(** C7. Growth policy.  On a full vector, an [Emplace] or [Insert] at a
    position of the vector, and so an [EmplaceBack] or [PushBack], of a
    designated value returns when no operation it runs throws (the copy of
    the argument, or its [noexcept] move; the relocation of the elements,
    by a [noexcept] move or by copies), and then the value is inserted,
    the size is one more and the capacity is [max(1, 2 * capacity)].
    Whatever the arguments, a call that returns has added one element and
    has taken the capacity of a full vector to [max(1, 2 * capacity)]
    (with room left the capacity stays).  So the capacities read after
    each of a run of appends are those of the doubling rule, and after
    each of five appends to a default-constructed vector they are 1, 2, 4,
    4, 8; that run returns when the payload does not throw and the values
    are copies of live objects. *)
Theorem growth_policy s this buf xs cap :
  represents s this buf xs cap →
  (length xs = cap → ∀ index args x,
     index ≤ length xs →
     designates s buf args x →
     (∀ src, args = ByCopy src → (copy_construct x (env s)).1 = true) →
     (∀ src, args = ByMove src → is_nothrow_move_constructible = true) →
     (is_nothrow_move_constructible = true ∨
      relocate_by_move = false ∧
      (copy_all xs (env (T_ctor args s).2)).1 = true) →
     ∃ p s',
       Vector_Emplace this (ptr_add buf index) args s = (Ok p, s') ∧
       Vector_Insert this (ptr_add buf index) args s = (Ok p, s') ∧
       (index = length xs →
        Vector_EmplaceBack this args s = (Ok p, s') ∧
        Vector_PushBack this args s = (Ok (), s')) ∧
       Vector_elems s' this = Some (inserted index x xs) ∧
       Vector_size s' this = Some (S cap) ∧
       Vector_capacity s' this = Some (Nat.max 1 (cap * 2))) ∧
  (∀ pos args p s',
     Vector_Emplace this pos args s = (Ok p, s') ∨
     Vector_Insert this pos args s = (Ok p, s') ∨
     Vector_EmplaceBack this args s = (Ok p, s') ∨
     Vector_PushBack this args s = (Ok (), s') →
     Vector_size s' this = Some (S (length xs)) ∧
     Vector_capacity s' this
     = Some (if decide (length xs < cap) then cap else Nat.max 1 (cap * 2))) ∧
  (∀ values cs s',
     push_backs this values s = (Ok cs, s') →
     cs = capacities (length xs) cap (length values)) ∧
  (∀ s0 values cs s',
     length values = 5 →
     (Vector_default_ctor this >> push_backs this values) s0 = (Ok cs, s') →
     cs = [1; 2; 4; 4; 8]) ∧
  (nothrow → is_copy_constructible = true → ∀ s0 values,
     length values = 5 →
     Forall (λ v, ∃ src x, v = ByCopy src ∧ load src s0 = (Ok x, s0)) values →
     ∃ s', (Vector_default_ctor this >> push_backs this values) s0
           = (Ok [1; 2; 4; 4; 8], s')).
Proof.
  intros Hr.
  assert (Hfive : ∀ s0 values cs s',
            length values = 5 →
            (Vector_default_ctor this >> push_backs this values) s0
            = (Ok cs, s') →
            cs = [1; 2; 4; 4; 8]).
  { intros s0 values cs s' Hlen He.
    destruct (Vector_default_ctor_eval s0 this) as [Hd Hr0].
    rewrite (bind_Ok _ _ _ _ _ Hd) in He.
    rewrite (push_backs_capacities _ _ _ _ _ _ _ _ Hr0 He), Hlen. done. }
  split; [| split; [| split; [| split; [exact Hfive |] ] ] ].
  - intros Hfull index args x Hidx Hv Hcopy Hmove Hreloc.
    pose proof Hr as (Ho & Hlen & Hb).
    destruct (Vector_Insert_of_designated _ _ _ _ _ _ _ _ Hr Hidx Hv)
      as (s1 & Hr1 & Henv & _ & Hins).
    destruct Hins as [Hins | (_ & src & -> & Hc) ].
    2:{ by rewrite (Hcopy src eq_refl) in Hc. }
    assert (Hgrown : represents
              (relocated this buf (growth cap) (inserted index x xs) s1) this
              (new_buffer (growth cap) s1) (inserted index x xs) (growth cap)).
    { pose proof Hr1 as (_ & _ & Hb1). pose proof (growth_gt cap).
      eapply represents_relocated; [done | rewrite inserted_length; lia | lia]. }
    assert (Hem : ∃ p s',
              emplaced this buf cap index x xs s1 = (Ok p, s') ∧
              represents s' this (new_buffer (growth cap) s1)
                (inserted index x xs) (growth cap)).
    { unfold emplaced. rewrite decide_False by lia.
      destruct Hreloc as [Hmc | [Hpol Hall] ].
      - assert (Hpol : relocate_by_move = true)
          by (unfold relocate_by_move; by rewrite Hmc).
        rewrite Hpol. by eexists _, _.
      - rewrite Hpol, Henv, Hall. eexists _, _. split; [done |].
        by apply represents_set_env. }
    destruct Hem as (p & s' & Hem & Hr').
    unfold Vector_Insert in *. rewrite Hem in Hins.
    exists p, s'. split; [done |]. split; [done |].
    split.
    { intros ->. unfold Vector_PushBack, Vector_EmplaceBack.
      rewrite bind_assoc, !(bind_Ok _ _ _ _ _ (Vector_end_eq _ _ _ Ho)).
      cbn [data_ size_ buffer_]. by rewrite (bind_Ok _ _ _ _ _ Hins). }
    split; [by eapply represents_elems |].
    rewrite (represents_size _ _ _ _ _ Hr'), inserted_length, Hfull.
    by rewrite (represents_capacity _ _ _ _ _ Hr'), growth_max.
  - intros pos args p s' He.
    assert (∃ buf' xs', length xs' = S (length xs) ∧
              represents s' this buf' xs'
                (if decide (length xs < cap) then cap else growth cap))
      as (buf' & xs' & Hlen' & Hr').
    { destruct He as [He | [He | [He | He] ] ].
      - pose proof (Vector_Emplace_outcome _ _ _ _ _ _ _ _ _ Hr He)
          as (? & ? & _ & ? & ?). eauto.
      - pose proof (Vector_Emplace_outcome _ _ _ _ _ _ _ _ _ Hr He)
          as (? & ? & _ & ? & ?). eauto.
      - apply (Vector_EmplaceBack_outcome _ _ _ _ _ _ _ _ Hr He).
      - apply (Vector_PushBack_outcome _ _ _ _ _ _ _ _ Hr He). }
    rewrite growth_max in Hr'.
    rewrite (represents_size _ _ _ _ _ Hr'), Hlen'.
    by rewrite (represents_capacity _ _ _ _ _ Hr').
  - intros values cs s'. by apply (push_backs_capacities _ _ _ buf).
  - intros Hnt _ s0 values Hlen Hvs.
    destruct (Vector_default_ctor_eval s0 this) as [Hd Hr0].
    destruct (push_backs_returns values _ _ _ _ _ Hnt Hr0) as (cs & s' & He).
    { eapply Forall_impl; [exact Hvs |]. cbn beta.
      intros v (src & x & -> & Hl). exists src, x. split; [done |].
      by apply load_live_outside. }
    exists s'. rewrite (bind_Ok _ _ _ _ _ Hd).
    rewrite He. f_equal. f_equal. eapply Hfive; [exact Hlen |].
    by rewrite (bind_Ok _ _ _ _ _ Hd).
Qed.

(** C2. Self-reference safety of [Insert]: at a valid position of a
    vector, [Insert] of a reference to the vector's own element [i] and
    [Insert] of a reference to an independent object of the same value (in
    a block of its own) end the same way, by a return or by an exception,
    and leave the same elements, size and capacity; a call that returns
    has inserted the value the element had before the call, and it
    returns when the payload does not throw. *)
Theorem Insert_self_reference s this buf xs cap index i x a :
  represents s this buf xs cap →
  index ≤ length xs →
  xs !! i = Some x →
  heap s !! a = None →
  let own := Vector_Insert this (ptr_add buf index) (ByCopy (ptr_add buf i)) s in
  let independent :=
    Vector_Insert this (ptr_add buf index) (ByCopy (Ptr (Some a) 0))
      (set_heap (<[a := [Live x]]> (heap s)) s) in
  is_Ok own.1 = is_Ok independent.1 ∧
  is_Throw own.1 = is_Throw independent.1 ∧
  Vector_elems own.2 this = Vector_elems independent.2 this ∧
  Vector_size own.2 this = Vector_size independent.2 this ∧
  Vector_capacity own.2 this = Vector_capacity independent.2 this ∧
  (is_Ok own.1 = true →
   Vector_elems own.2 this = Some (inserted index x xs)) ∧
  (nothrow → is_Ok own.1 = true).
Proof.
  intros Hr Hidx Hi Ha. cbv zeta. unfold Vector_Insert.
  pose proof Hr as (Ho & Hlen & Hb).
  set (s2 := set_heap (<[a := [Live x]]> (heap s)) s).
  assert (Hr2 : represents s2 this buf xs cap)
    by by apply represents_extra_block.
  assert (Hl : load (ptr_add buf i) s = (Ok x, s)).
  { eapply load_block; [done |]. unfold slots_of.
    rewrite lookup_app_l by (rewrite length_fmap; by eapply lookup_lt_Some).
    by rewrite list_lookup_fmap, Hi. }
  assert (Hl2 : load (Ptr (Some a) 0) s2 = (Ok x, s2)).
  { eapply load_Ok; [apply lookup_insert_eq | done]. }
  rewrite (Vector_Emplace_copy _ _ _ _ _ _ _ _ Hr Hidx Hl).
  rewrite (Vector_Emplace_copy _ _ _ _ _ _ _ _ Hr2 Hidx Hl2).
  change (env s2) with (env s).
  destruct (copy_construct x (env s)) as [b w] eqn:Hc. cbn [fst snd].
  destruct b.
  - pose proof (emplaced_observed (set_env w s) this buf cap index x xs
                  (represents_set_env _ w _ _ _ _ Hr) Hidx)
      as (Hk & Ht & He & Hsz & Hcp).
    pose proof (emplaced_observed (set_env w s2) this buf cap index x xs
                  (represents_set_env _ w _ _ _ _ Hr2) Hidx)
      as (Hk2 & Ht2 & He2 & Hsz2 & Hcp2).
    change (env (set_env w s2)) with (env (set_env w s)) in *.
    rewrite Hk, Hk2, Ht, Ht2, He, He2, Hsz, Hsz2, Hcp, Hcp2.
    repeat split; try done.
    + by intros ->.
    + intros Hnt. rewrite (copy_all_nothrow _ _ Hnt). apply orb_true_r.
  - cbn [fst snd is_Ok is_Throw].
    rewrite (represents_elems _ _ _ _ _ (represents_set_env _ w _ _ _ _ Hr)).
    rewrite (represents_elems _ _ _ _ _ (represents_set_env _ w _ _ _ _ Hr2)).
    repeat split; try done.
    intros Hnt. pose proof (proj1 (proj2 Hnt) x (env s)) as Hx.
    by rewrite Hc in Hx.
Qed.

(** C3. [Insert] then [Erase]: at a valid position of a vector, both ends
    included, [Insert] of a designated value returns the position of the
    new element, at the same offset, in the sequence with the value
    inserted; [Erase] at that position then returns it again and leaves
    the original elements and size.  Both calls return when the payload
    does not throw. *)
Theorem Insert_then_Erase s this buf xs cap index value x :
  represents s this buf xs cap →
  index ≤ length xs →
  designates s buf value x →
  (∀ p s1,
     Vector_Insert this (ptr_add buf index) value s = (Ok p, s1) →
     off p = index ∧
     Vector_elems s1 this = Some (inserted index x xs) ∧
     ∀ q s2,
       Vector_Erase this p s1 = (Ok q, s2) →
       q = p ∧ Vector_elems s2 this = Some xs ∧
       Vector_size s2 this = Some (length xs)) ∧
  (nothrow →
   ∃ p s1 s2,
     Vector_Insert this (ptr_add buf index) value s = (Ok p, s1) ∧
     Vector_Erase this p s1 = (Ok p, s2)).
Proof.
  intros Hr Hidx Hv.
  destruct (Vector_Insert_designated _ _ _ _ _ _ _ _ Hr Hidx Hv)
    as (s0 & Hr0 & Hins).
  pose proof (emplaced_spec _ _ _ _ _ _ x Hr0 Hidx) as Hs.
  split.
  - intros p s1 He. destruct Hins as [Hins | [Hins _] ]; [| congruence].
    rewrite <- Hins, He in Hs. destruct Hs as (buf' & -> & Hr1).
    pose proof Hr1 as (_ & _ & Hoff & _).
    assert (Hp : off (ptr_add buf' index) = index)
      by (unfold ptr_add; cbn [off]; lia).
    split; [exact Hp |]. split; [by eapply represents_elems |].
    intros q s2 Her.
    pose proof (Vector_Erase_outcome _ _ _ _ _ _ _ _ Hr1 Her)
      as (-> & _ & Hr2).
    rewrite Hp, erased_inserted in Hr2 by done.
    split; [done |].
    split; [by eapply represents_elems | by eapply represents_size].
  - intros Hnt. destruct Hins as [Hins | [_ Hc] ].
    2:{ by rewrite (proj1 (proj2 Hnt) x (env s)) in Hc. }
    rewrite <- Hins in Hs.
    destruct (Vector_Insert this (ptr_add buf index) value s)
      as [[p | |] s1]; [| | done].
    + destruct Hs as (buf' & -> & Hr1).
      destruct (Vector_Erase_returns _ _ _ _ _ index Hnt Hr1) as [s2 He].
      { rewrite inserted_length. lia. }
      by eexists _, _, _.
    + destruct Hs as (_ & _ & Hc & _).
      by rewrite (copy_all_nothrow _ _ Hnt) in Hc.
Qed.

(** C4, as the code has it.  Move construction from a distinct vector
    returns with the destination owning the block, the capacity and the
    elements the source had, and the source empty: no block, size 0,
    capacity 0.  Move assignment to a distinct vector exchanges the two:
    the destination owns what the source had, and the source owns what the
    destination had, so it is empty only if the destination was.  No block
    of the heap is touched by either. *)
Theorem move_transfers s this other buf xs cap :
  this ≠ other →
  represents s other buf xs cap →
  (∃ s', Vector_move_ctor this other s = (Ok (), s') ∧
         heap s' = heap s ∧
         represents s' this buf xs cap ∧
         represents s' other nullptr [] 0 ∧
         Vector_size s' other = Some 0 ∧
         Vector_capacity s' other = Some 0) ∧
  (∀ buf0 xs0 cap0,
     represents s this buf0 xs0 cap0 →
     ∃ s', Vector_move_assign this other s = (Ok (), s') ∧
           heap s' = heap s ∧
           represents s' this buf xs cap ∧
           represents s' other buf0 xs0 cap0 ∧
           Vector_size s' other = Some (length xs0) ∧
           Vector_capacity s' other = Some cap0 ∧
           Vector_elems s' other = Some xs0).
Proof.
  intros Hne Hr. pose proof Hr as (Ho & Hlen & Hb). split.
  - eexists. split; [by apply Vector_move_ctor_eval |]. split; [done |].
    assert (Hempty : represents
              (set_objs
                 (<[this := {| data_ := {| buffer_ := buf; capacity_ := cap |};
                               size_ := length xs |}]>
                    (<[other := {| data_ := RawMemory_default; size_ := 0 |}]>
                       (objs s))) s) other nullptr [] 0).
    { split; [| done]. rewrite objs_set_objs, lookup_insert_ne by done.
      apply lookup_insert_eq. }
    split; [| split; [exact Hempty |] ].
    + split; [| done]. rewrite objs_set_objs. apply lookup_insert_eq.
    + split; [exact (represents_size _ _ _ _ _ Hempty) |].
      exact (represents_capacity _ _ _ _ _ Hempty).
  - intros buf0 xs0 cap0 Hr0. pose proof Hr0 as (Ho0 & Hlen0 & Hb0).
    eexists. split; [by apply Vector_move_assign_eval |]. split; [done |].
    assert (Hsrc : represents
              (set_objs
                 (<[other := {| data_ := {| buffer_ := buf0; capacity_ := cap0 |};
                                size_ := length xs0 |}]>
                    (<[this := {| data_ := {| buffer_ := buf; capacity_ := cap |};
                                  size_ := length xs |}]> (objs s))) s)
              other buf0 xs0 cap0).
    { split; [| done]. rewrite objs_set_objs. apply lookup_insert_eq. }
    split; [| split; [exact Hsrc |] ].
    + split; [| done]. rewrite objs_set_objs, lookup_insert_ne by done.
      apply lookup_insert_eq.
    + split; [by eapply represents_size |].
      split; [by eapply represents_capacity | by eapply represents_elems].
Qed.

⁂

Restate the records above verbatim up to and including the line containing "the size is".

● **SOLVED EXERCISE**:
(** C7. Growth policy.  On a full vector, an [Emplace] or [Insert] at a
    position of the vector, and so an [EmplaceBack] or [PushBack], of a
    designated value returns when no operation it runs throws (the copy of
    the argument, or its [noexcept] move; the relocation of the elements,
    by a [noexcept] move or by copies), and then the value is inserted,
    the size is one more and the capacity is [max(1, 2 * capacity)].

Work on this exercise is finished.